◆ Your instructions
Please give the data again in full, exactly as provided.
━━━ Provided records
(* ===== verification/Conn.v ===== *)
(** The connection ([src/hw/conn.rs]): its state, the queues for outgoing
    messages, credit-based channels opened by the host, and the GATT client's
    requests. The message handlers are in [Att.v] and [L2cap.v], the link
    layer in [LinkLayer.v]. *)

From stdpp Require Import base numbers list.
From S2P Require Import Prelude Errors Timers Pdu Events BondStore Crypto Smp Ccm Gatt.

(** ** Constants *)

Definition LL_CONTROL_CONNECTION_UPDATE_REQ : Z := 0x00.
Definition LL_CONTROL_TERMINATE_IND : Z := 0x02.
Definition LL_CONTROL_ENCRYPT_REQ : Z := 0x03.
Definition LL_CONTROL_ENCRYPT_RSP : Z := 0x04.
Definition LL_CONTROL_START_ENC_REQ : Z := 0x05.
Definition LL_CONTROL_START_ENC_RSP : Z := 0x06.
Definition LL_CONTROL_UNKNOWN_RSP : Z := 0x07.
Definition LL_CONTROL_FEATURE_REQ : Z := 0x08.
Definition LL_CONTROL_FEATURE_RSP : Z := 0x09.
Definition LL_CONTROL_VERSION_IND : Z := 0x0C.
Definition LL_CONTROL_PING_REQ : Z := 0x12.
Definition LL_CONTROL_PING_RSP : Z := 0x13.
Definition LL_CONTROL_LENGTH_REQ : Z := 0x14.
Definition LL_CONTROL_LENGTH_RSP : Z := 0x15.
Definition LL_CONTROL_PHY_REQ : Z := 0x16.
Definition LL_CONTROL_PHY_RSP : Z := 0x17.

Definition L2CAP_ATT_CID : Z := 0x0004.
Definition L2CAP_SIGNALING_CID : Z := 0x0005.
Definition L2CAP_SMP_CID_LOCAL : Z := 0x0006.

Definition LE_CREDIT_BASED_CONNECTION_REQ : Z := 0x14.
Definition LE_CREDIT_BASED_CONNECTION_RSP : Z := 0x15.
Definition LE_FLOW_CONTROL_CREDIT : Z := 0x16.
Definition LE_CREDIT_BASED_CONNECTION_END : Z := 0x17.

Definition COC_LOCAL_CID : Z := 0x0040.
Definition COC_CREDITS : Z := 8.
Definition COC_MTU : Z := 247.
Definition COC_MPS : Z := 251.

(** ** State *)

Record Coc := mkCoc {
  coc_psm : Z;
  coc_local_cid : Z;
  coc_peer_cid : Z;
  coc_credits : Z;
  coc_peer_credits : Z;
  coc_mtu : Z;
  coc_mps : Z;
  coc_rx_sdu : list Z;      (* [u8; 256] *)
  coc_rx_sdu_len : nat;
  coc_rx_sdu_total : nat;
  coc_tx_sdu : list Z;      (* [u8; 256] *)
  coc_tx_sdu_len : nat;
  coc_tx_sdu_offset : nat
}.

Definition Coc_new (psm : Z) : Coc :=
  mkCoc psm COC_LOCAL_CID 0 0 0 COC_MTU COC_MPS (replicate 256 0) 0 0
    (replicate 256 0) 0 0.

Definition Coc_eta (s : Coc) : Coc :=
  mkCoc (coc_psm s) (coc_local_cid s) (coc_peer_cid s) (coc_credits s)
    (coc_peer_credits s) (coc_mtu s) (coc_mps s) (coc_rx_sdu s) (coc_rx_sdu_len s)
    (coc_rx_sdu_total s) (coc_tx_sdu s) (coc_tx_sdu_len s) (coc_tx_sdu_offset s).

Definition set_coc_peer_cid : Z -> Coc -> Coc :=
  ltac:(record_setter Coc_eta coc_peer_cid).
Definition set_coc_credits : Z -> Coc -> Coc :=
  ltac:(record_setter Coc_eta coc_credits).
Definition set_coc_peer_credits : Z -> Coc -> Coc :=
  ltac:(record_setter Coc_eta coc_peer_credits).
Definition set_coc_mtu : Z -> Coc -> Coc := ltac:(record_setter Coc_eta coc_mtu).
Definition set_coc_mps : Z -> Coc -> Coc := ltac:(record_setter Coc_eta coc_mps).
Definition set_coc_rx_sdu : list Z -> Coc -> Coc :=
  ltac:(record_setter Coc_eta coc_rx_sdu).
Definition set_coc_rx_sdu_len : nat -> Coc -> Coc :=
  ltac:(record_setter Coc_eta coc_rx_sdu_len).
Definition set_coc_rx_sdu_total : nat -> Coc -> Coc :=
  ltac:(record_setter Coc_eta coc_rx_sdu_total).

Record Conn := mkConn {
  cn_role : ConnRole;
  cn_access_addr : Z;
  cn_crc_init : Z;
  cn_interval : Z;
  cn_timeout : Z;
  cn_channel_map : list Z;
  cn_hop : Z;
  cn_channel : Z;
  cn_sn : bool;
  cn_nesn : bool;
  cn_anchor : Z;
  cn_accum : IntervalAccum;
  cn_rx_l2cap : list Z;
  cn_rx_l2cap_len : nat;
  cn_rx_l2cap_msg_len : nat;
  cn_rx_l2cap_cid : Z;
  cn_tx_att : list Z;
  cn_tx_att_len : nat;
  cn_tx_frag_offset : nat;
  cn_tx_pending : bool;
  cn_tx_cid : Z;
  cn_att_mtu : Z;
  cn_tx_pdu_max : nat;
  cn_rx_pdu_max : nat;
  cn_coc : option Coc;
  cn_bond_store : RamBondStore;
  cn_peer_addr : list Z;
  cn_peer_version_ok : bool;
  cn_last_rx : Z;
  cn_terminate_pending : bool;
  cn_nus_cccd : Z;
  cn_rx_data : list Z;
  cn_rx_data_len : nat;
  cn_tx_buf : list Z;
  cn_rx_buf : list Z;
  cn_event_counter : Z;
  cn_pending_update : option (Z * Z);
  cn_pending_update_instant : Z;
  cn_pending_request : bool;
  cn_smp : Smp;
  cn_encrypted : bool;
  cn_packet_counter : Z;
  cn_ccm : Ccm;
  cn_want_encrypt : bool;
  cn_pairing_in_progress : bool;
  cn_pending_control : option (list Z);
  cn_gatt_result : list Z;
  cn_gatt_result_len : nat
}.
━━━━━━
◆ Exercise response
(* ===== verification/Conn.v ===== *)
(** The connection ([src/hw/conn.rs]): its state, the queues for outgoing
    messages, credit-based channels opened by the host, and the GATT client's
    requests. The message handlers are in [Att.v] and [L2cap.v], the link
    layer in [LinkLayer.v]. *)

From stdpp Require Import base numbers list.
From S2P Require Import Prelude Errors Timers Pdu Events BondStore Crypto Smp Ccm Gatt.

(** ** Constants *)

Definition LL_CONTROL_CONNECTION_UPDATE_REQ : Z := 0x00.
Definition LL_CONTROL_TERMINATE_IND : Z := 0x02.
Definition LL_CONTROL_ENCRYPT_REQ : Z := 0x03.
Definition LL_CONTROL_ENCRYPT_RSP : Z := 0x04.
Definition LL_CONTROL_START_ENC_REQ : Z := 0x05.
Definition LL_CONTROL_START_ENC_RSP : Z := 0x06.
Definition LL_CONTROL_UNKNOWN_RSP : Z := 0x07.
Definition LL_CONTROL_FEATURE_REQ : Z := 0x08.
Definition LL_CONTROL_FEATURE_RSP : Z := 0x09.
Definition LL_CONTROL_VERSION_IND : Z := 0x0C.
Definition LL_CONTROL_PING_REQ : Z := 0x12.
Definition LL_CONTROL_PING_RSP : Z := 0x13.
Definition LL_CONTROL_LENGTH_REQ : Z := 0x14.
Definition LL_CONTROL_LENGTH_RSP : Z := 0x15.
Definition LL_CONTROL_PHY_REQ : Z := 0x16.
Definition LL_CONTROL_PHY_RSP : Z := 0x17.

Definition L2CAP_ATT_CID : Z := 0x0004.
Definition L2CAP_SIGNALING_CID : Z := 0x0005.
Definition L2CAP_SMP_CID_LOCAL : Z := 0x0006.

Definition LE_CREDIT_BASED_CONNECTION_REQ : Z := 0x14.
Definition LE_CREDIT_BASED_CONNECTION_RSP : Z := 0x15.
Definition LE_FLOW_CONTROL_CREDIT : Z := 0x16.
Definition LE_CREDIT_BASED_CONNECTION_END : Z := 0x17.

Definition COC_LOCAL_CID : Z := 0x0040.
Definition COC_CREDITS : Z := 8.
Definition COC_MTU : Z := 247.
Definition COC_MPS : Z := 251.

(** ** State *)

Record Coc := mkCoc {
  coc_psm : Z;
  coc_local_cid : Z;
  coc_peer_cid : Z;
  coc_credits : Z;
  coc_peer_credits : Z;
  coc_mtu : Z;
  coc_mps : Z;
  coc_rx_sdu : list Z;      (* [u8; 256] *)
  coc_rx_sdu_len : nat;
  coc_rx_sdu_total : nat;
  coc_tx_sdu : list Z;      (* [u8; 256] *)
  coc_tx_sdu_len : nat;
  coc_tx_sdu_offset : nat
}.

Definition Coc_new (psm : Z) : Coc :=
  mkCoc psm COC_LOCAL_CID 0 0 0 COC_MTU COC_MPS (replicate 256 0) 0 0
    (replicate 256 0) 0 0.

Definition Coc_eta (s : Coc) : Coc :=
  mkCoc (coc_psm s) (coc_local_cid s) (coc_peer_cid s) (coc_credits s)
    (coc_peer_credits s) (coc_mtu s) (coc_mps s) (coc_rx_sdu s) (coc_rx_sdu_len s)
    (coc_rx_sdu_total s) (coc_tx_sdu s) (coc_tx_sdu_len s) (coc_tx_sdu_offset s).

Definition set_coc_peer_cid : Z -> Coc -> Coc :=
  ltac:(record_setter Coc_eta coc_peer_cid).
Definition set_coc_credits : Z -> Coc -> Coc :=
  ltac:(record_setter Coc_eta coc_credits).
Definition set_coc_peer_credits : Z -> Coc -> Coc :=
  ltac:(record_setter Coc_eta coc_peer_credits).
Definition set_coc_mtu : Z -> Coc -> Coc := ltac:(record_setter Coc_eta coc_mtu).
Definition set_coc_mps : Z -> Coc -> Coc := ltac:(record_setter Coc_eta coc_mps).
Definition set_coc_rx_sdu : list Z -> Coc -> Coc :=
  ltac:(record_setter Coc_eta coc_rx_sdu).
Definition set_coc_rx_sdu_len : nat -> Coc -> Coc :=
  ltac:(record_setter Coc_eta coc_rx_sdu_len).
Definition set_coc_rx_sdu_total : nat -> Coc -> Coc :=
  ltac:(record_setter Coc_eta coc_rx_sdu_total).

Record Conn := mkConn {
  cn_role : ConnRole;
  cn_access_addr : Z;
  cn_crc_init : Z;
  cn_interval : Z;
  cn_timeout : Z;
  cn_channel_map : list Z;
  cn_hop : Z;
  cn_channel : Z;
  cn_sn : bool;
  cn_nesn : bool;
  cn_anchor : Z;
  cn_accum : IntervalAccum;
  cn_rx_l2cap : list Z;
  cn_rx_l2cap_len : nat;
  cn_rx_l2cap_msg_len : nat;
  cn_rx_l2cap_cid : Z;
  cn_tx_att : list Z;
  cn_tx_att_len : nat;
  cn_tx_frag_offset : nat;
  cn_tx_pending : bool;
  cn_tx_cid : Z;
  cn_att_mtu : Z;
  cn_tx_pdu_max : nat;
  cn_rx_pdu_max : nat;
  cn_coc : option Coc;
  cn_bond_store : RamBondStore;
  cn_peer_addr : list Z;
  cn_peer_version_ok : bool;
  cn_last_rx : Z;
  cn_terminate_pending : bool;
  cn_nus_cccd : Z;
  cn_rx_data : list Z;
  cn_rx_data_len : nat;
  cn_tx_buf : list Z;
  cn_rx_buf : list Z;
  cn_event_counter : Z;
  cn_pending_update : option (Z * Z);
  cn_pending_update_instant : Z;
  cn_pending_request : bool;
  cn_smp : Smp;
  cn_encrypted : bool;
  cn_packet_counter : Z;
  cn_ccm : Ccm;
  cn_want_encrypt : bool;
  cn_pairing_in_progress : bool;
  cn_pending_control : option (list Z);
  cn_gatt_result : list Z;
  cn_gatt_result_len : nat
}.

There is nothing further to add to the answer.